(Items from a dataset)

'''

(* ===== verification/WireFormat.v ===== *)
(** * The Confluent wire format of schema/wireformat.go

    The five-byte header, the Protobuf message-index list in zigzag varints, and their readers. *)

From S2P Require Import Prelude GoStd.

(** ** The frames *)

Definition Magic : byte := x00.
Definition headerSize : nat := 5.

Record Frame := MkFrame { fr_SchemaID : Z; fr_Body : bytes }.
Record ProtobufFrame := MkProtobufFrame { pf_SchemaID : Z; pf_MessageIndexes : list Z; pf_Body : bytes }.

Inductive frame_error :=
| ShortFrame
| BadMagic (found : byte)
| NoIndexes
| TruncatedVarint
| LongVarint
| BadIndexCount (count : Z)
| IndexOutsideInt32.

(** [uint32(schemaID)], big-endian, after the magic byte. *)
Definition Encode (schemaID : Z) (body : bytes) : bytes := Magic :: be_encode 4 (uint32 schemaID) ++ body.

Definition checkHeader (data : bytes) : result frame_error unit :=
  if decide (length data < headerSize)%nat then Err ShortFrame
  else match data with
       | magic :: _ => if decide (magic ≠ Magic) then Err (BadMagic magic) else Ok tt
       | [] => Err ShortFrame
       end.

(** [int(int32(binary.BigEndian.Uint32(data[1:])))] and [data[headerSize:]]. *)
Definition header_id (data : bytes) : Z := int32 (be_decode (take 4 (drop 1 data))).

Definition Decode (data : bytes) : result frame_error Frame :=
  let* _ := checkHeader data in
  Ok (MkFrame (header_id data) (drop headerSize data)).

(** ** Zigzag varints *)

(** [uint64((value << 1) ^ (value >> 63))], on 64-bit integers. *)
Definition zigzag (value : Z) : Z := uint64 (Z.lxor (int64 (Z.shiftl value 1)) (Z.shiftr value 63)).

(** [int64(result>>1) ^ -int64(result&1)]. *)
Definition unzigzag (n : Z) : Z := Z.lxor (int64 (Z.shiftr n 1)) (- int64 (Z.land n 1)).

(** The loop of [appendZigzag]; a 64-bit value takes at most ten rounds. *)
Fixpoint append_varint (fuel : nat) (buffer : bytes) (encoded : Z) : bytes :=
  match fuel with
  | O => buffer
  | S fuel =>
      if Z.ldiff encoded 127 =? 0 then buffer ++ [z2b encoded]
      else append_varint fuel (buffer ++ [z2b (Z.lor (Z.land encoded 127) 128)]) (Z.shiftr encoded 7)
  end.

Definition appendZigzag (buffer : bytes) (value : Z) : bytes := append_varint 10 buffer (zigzag value).

(** The loop of [readZigzag], whose shift runs through 0, 7, ..., 63. *)
Fixpoint read_varint (rounds : nat) (shift result : Z) : reader frame_error Z := λ data,
  match rounds with
  | O => Err LongVarint
  | S rounds =>
      match data with
      | [] => Err TruncatedVarint
      | current :: data =>
          let result := Z.lor result (uint64 (Z.shiftl (Z.land (b2z current) 127) shift)) in
          if Z.land (b2z current) 128 =? 0 then Ok (unzigzag result, data)
          else read_varint rounds (shift + 7) result data
      end
  end.

Definition readZigzag : reader frame_error Z := read_varint 10 0 0.

(** ** Protobuf frames *)

Definition EncodeProtobuf (schemaID : Z) (messageIndexes : list Z) (body : bytes) : result frame_error bytes :=
  if decide (messageIndexes = []) then Err NoIndexes else
  let header := Magic :: be_encode 4 (uint32 schemaID) in
  let result :=
    if decide (messageIndexes = [0]) then header ++ [x00]
    else fold_left appendZigzag messageIndexes (appendZigzag header (zlen messageIndexes)) in
  Ok (result ++ body).

Definition message_index : reader frame_error Z :=
  read* value := readZigzag in
  if (value <? - 2 ^ 31) || (2 ^ 31 - 1 <? value) then rfail IndexOutsideInt32 else rret value.

(** [int64(^uint32(0)>>1)] is 2^31 - 1. *)
Definition message_indexes : reader frame_error (list Z) :=
  read* count := readZigzag in
  if count =? 0 then rret [0]
  else if (count <? 0) || (2 ^ 31 - 1 <? count) then rfail (BadIndexCount count)
  else read_list (Z.to_nat count) message_index.

Definition DecodeProtobuf (data : bytes) : result frame_error ProtobufFrame :=
  let* _ := checkHeader data in
  let* p := message_indexes (drop headerSize data) in
  let '(indexes, body) := p in
  Ok (MkProtobufFrame (header_id data) indexes body).

(** ** Zigzag is a bijection of the 64-bit integers *)

Lemma lxor_m1 z : Z.lxor z (-1) = - z - 1.
Proof. rewrite Z.lxor_m1_r. unfold Z.lnot. lia. Qed.

Lemma zigzag_value v : inS 64 v → zigzag v = if v <? 0 then - 2 * v - 1 else 2 * v.
Proof.
  intros Hv. unfold zigzag. rewrite Z.shiftl_mul_pow2, Z.pow_1_r, Z.shiftr_div_pow2 by lia.
  unfold inS in Hv. change (2 ^ (64 - 1)) with 9223372036854775808 in Hv.
  change (2 ^ 63) with 9223372036854775808. destruct (Z.ltb_spec v 0).
  - replace (v / 9223372036854775808) with (-1) by (Z.to_euclidean_division_equations; lia).
    rewrite lxor_m1. unfold wrapU, wrapS. width_consts. Z.to_euclidean_division_equations. lia.
  - replace (v / 9223372036854775808) with 0 by (Z.to_euclidean_division_equations; lia).
    rewrite Z.lxor_0_r. unfold wrapU, wrapS. width_consts. Z.to_euclidean_division_equations. lia.
Qed.
Lemma prewarmed_ok finished report c subject local id messageType :
  prewarmed finished report c → subject ∉ map fst finished →
  prewarmed (finished ++ [(subject, local)]) (MkReport (<[subject := id]> (Resolved report)) (Failures report))
    (resolve_commit subject local id messageType c).
Proof.
  intros [H1 H2 H3 H4 H5] Hs. split; cbn [Resolved Failures].
  - intros s. rewrite map_app, elem_of_app, H1, lookup_insert_is_Some'. cbn [map]. rewrite list_elem_of_singleton.
    cbn. naive_solver.
  - intros s. rewrite lookup_insert_is_Some'. intros [<-|Hr]; [|by apply H2].
    apply eq_None_not_Some. intros Hf. apply Hs, H1. by right.
  - intros s. unfold IDForSubject. rewrite resolve_commit_ids. destruct (decide (subject = s)) as [<-|Hne].
    + by rewrite !lookup_insert_eq.
    + rewrite !lookup_insert_ne by done. apply H3.
  - intros x. rewrite resolve_commit_schemas. destruct (decide (id = x)) as [<-|Hne].
    + left. exists subject, local. rewrite !lookup_insert_eq. split; [|done]. set_solver.
    + rewrite (lookup_insert_ne (writerSchemas c)) by done. destruct (H4 x) as [(s & l & Hin & Hr & Hw)|[Hr Hw]].
      * left. exists s, l. split; [set_solver|]. split; [|done]. rewrite lookup_insert_ne; [done|].
        intros ->. apply Hs. apply list_elem_of_fmap. by exists (s, l).
      * right. split; [|done]. intros s. destruct (decide (subject = s)) as [<-|].
        -- rewrite lookup_insert_eq. congruence.
        -- by rewrite lookup_insert_ne.
  - by rewrite resolve_commit_interned.
Qed.
Lemma required_kept (readerRequired writerRequired : list bytes) (members : node) :
  filter (λ r, r ∉ writerRequired) readerRequired = [] →
  forallb (λ name, bool_decide (name ∈ map fst members)) writerRequired = true →
  forallb (λ name, bool_decide (name ∈ map fst members)) readerRequired = true.
Proof.
  rewrite !forallb_forall. intros Hf Hw name Hn%list_elem_of_In. apply Hw, list_elem_of_In.
  destruct (decide (name ∈ writerRequired)) as [|Hx]; [done|]. exfalso.
  assert (name ∈ filter (λ r, r ∉ writerRequired) readerRequired) as Hin by by apply list_elem_of_filter.
  rewrite Hf in Hin. by apply not_elem_of_nil in Hin.
Qed.

Lemma checkJSONReader_sound doc fuel reader writer path direction :
  (json_height (JObject reader) ≤ fuel)%nat → covered reader → closed writer →
  checkJSONReader fuel reader writer path direction = [] → accepts doc writer = true → accepts doc reader = true.
Proof.
  revert fuel reader writer path.
  induction doc as [| | | | |members IH] using json_nested_ind; intros fuel reader writer path Hfuel Hr Hc Hcheck Ha;
    (destruct fuel as [|fuel]; [exfalso; cbn in Hfuel; lia|]); cbn [checkJSONReader] in Hcheck;
    (destruct (bool_decide (jsonTypes reader ≠ []) && _) eqn:Ht; [done|]);
    (pose proof Ha as Ha'; cbn [accepts] in Ha'; apply andb_prop in Ha' as [[Hty _]%andb_prop Hrest]);
    pose proof (covered_extra reader) as Hextra; specialize (λ name v, Hextra name v Hr);
    destruct Hr as [reader Hsilent Hbool Hrp Hrk];
    cbn [accepts]; rewrite (types_narrow _ _ _ Ht Hty), demands_silent by done; try done.
  cbn [andb]. apply andb_prop in Hrest as [Hreq _].
  destruct (negb (bool_decide (str "object" ∈ jsonTypes reader)) && bool_decide (member reader (str "properties") = None)) eqn:Hskip.
  - apply andb_prop in Hskip as [Hno%negb_true_iff Hnp]. apply bool_decide_eq_false in Hno. apply bool_decide_eq_true in Hnp.
    destruct Hrk as [Hrk|[Hrk|[Hrk Hadd]]]; [done|done|]. rewrite Hrk. cbn [forallb andb]. apply forallb_forall.
    intros [name v] _. cbn [fst snd]. unfold property. rewrite Hnp. by apply Hextra.
  - apply app_nil in Hcheck as [Hcr Hcp]. apply map_nil_iff in Hcr. rewrite (required_kept _ _ _ Hcr Hreq). cbn [andb].
    apply forallb_forall. intros [name v] Hin%list_elem_of_In. cbn [fst snd].
    destruct (closed_property writer members name v Hc Ha Hin) as (p & Hp & Hpc & Hpa).
    unfold check_properties in Hcp. rewrite concat_nil_Forall, Forall_map, Forall_forall in Hcp.
    assert (jsonProperties writer !! name = Some p) as Hjp by by rewrite jsonProperties_property, Hp.
    specialize (Hcp name). rewrite elem_of_sorted_keys, Hjp in Hcp. specialize (Hcp (mk_is_Some _ _ eq_refl)).
    rewrite jsonProperties_property in Hcp. destruct (property reader name) as [rp|] eqn:Hprop; cbn [mbind option_bind] in Hcp.
    + destruct (Hrp name rp Hprop) as (q & -> & Hq). cbn [json_object] in Hcp. apply property_height in Hprop.
      rewrite Forall_forall in IH. apply (IH (name, v) Hin fuel q p (childPath path name)); try done. lia.
    + apply Hextra. by destruct (json_false (member reader (str "additionalProperties"))).
Qed.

'''

Take the line above containing "Definition headerSize : nat := 5.", the line containing "(found : byte)", and all lines in between, and copy them exactly without anything else.

Definition headerSize : nat := 5.

Record Frame := MkFrame { fr_SchemaID : Z; fr_Body : bytes }.
Record ProtobufFrame := MkProtobufFrame { pf_SchemaID : Z; pf_MessageIndexes : list Z; pf_Body : bytes }.

Inductive frame_error :=
| ShortFrame
| BadMagic (found : byte)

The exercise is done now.